Stored data
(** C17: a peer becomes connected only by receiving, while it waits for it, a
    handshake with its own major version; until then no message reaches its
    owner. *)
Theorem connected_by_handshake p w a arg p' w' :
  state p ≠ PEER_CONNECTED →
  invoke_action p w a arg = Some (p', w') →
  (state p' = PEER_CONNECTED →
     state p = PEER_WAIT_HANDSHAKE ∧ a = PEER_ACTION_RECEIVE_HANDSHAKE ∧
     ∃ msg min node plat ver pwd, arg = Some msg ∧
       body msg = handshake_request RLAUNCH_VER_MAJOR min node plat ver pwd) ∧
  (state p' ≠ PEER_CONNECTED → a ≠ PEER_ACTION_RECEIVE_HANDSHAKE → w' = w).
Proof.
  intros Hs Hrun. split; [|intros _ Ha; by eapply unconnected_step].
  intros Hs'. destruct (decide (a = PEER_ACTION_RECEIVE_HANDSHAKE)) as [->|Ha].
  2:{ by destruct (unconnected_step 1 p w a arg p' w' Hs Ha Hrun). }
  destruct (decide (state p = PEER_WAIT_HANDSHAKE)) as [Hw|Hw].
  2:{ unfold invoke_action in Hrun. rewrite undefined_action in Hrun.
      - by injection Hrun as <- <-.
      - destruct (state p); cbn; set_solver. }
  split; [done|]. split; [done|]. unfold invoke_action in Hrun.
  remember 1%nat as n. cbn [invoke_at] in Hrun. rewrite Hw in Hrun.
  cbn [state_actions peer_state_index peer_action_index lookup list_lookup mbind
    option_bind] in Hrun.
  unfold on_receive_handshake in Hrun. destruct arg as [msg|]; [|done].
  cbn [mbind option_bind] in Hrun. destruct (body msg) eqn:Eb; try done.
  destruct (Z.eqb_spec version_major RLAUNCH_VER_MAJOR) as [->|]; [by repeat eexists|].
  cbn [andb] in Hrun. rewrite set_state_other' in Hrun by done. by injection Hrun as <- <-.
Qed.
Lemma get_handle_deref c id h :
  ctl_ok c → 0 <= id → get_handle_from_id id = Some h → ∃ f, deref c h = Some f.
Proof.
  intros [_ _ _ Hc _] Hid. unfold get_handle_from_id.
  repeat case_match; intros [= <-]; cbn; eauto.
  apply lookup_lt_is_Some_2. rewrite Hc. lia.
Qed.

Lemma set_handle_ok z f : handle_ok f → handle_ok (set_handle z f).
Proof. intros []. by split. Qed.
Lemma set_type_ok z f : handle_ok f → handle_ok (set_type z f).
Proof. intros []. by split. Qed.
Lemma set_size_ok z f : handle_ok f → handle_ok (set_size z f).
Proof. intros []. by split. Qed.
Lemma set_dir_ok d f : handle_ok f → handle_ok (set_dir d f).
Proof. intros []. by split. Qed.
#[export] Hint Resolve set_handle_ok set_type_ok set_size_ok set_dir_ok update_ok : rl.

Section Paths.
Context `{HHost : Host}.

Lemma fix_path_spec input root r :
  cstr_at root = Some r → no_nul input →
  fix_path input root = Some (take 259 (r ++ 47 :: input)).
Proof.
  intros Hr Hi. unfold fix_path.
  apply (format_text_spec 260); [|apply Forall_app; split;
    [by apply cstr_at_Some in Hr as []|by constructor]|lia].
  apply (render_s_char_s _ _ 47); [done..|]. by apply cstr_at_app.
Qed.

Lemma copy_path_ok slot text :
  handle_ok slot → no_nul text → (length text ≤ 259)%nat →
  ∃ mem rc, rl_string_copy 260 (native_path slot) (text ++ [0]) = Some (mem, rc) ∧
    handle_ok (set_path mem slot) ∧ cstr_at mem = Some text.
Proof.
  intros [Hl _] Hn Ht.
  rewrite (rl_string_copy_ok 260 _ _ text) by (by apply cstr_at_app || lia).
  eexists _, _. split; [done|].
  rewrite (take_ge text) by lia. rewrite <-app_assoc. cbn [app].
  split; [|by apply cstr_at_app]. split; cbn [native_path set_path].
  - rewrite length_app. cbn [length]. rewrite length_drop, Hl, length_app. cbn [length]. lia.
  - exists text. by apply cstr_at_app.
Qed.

# Instructions to follow
Search the data above for the word "decide" and show every line that has it.

# Task response
  intros Hs'. destruct (decide (a = PEER_ACTION_RECEIVE_HANDSHAKE)) as [->|Ha].
  destruct (decide (state p = PEER_WAIT_HANDSHAKE)) as [Hw|Hw].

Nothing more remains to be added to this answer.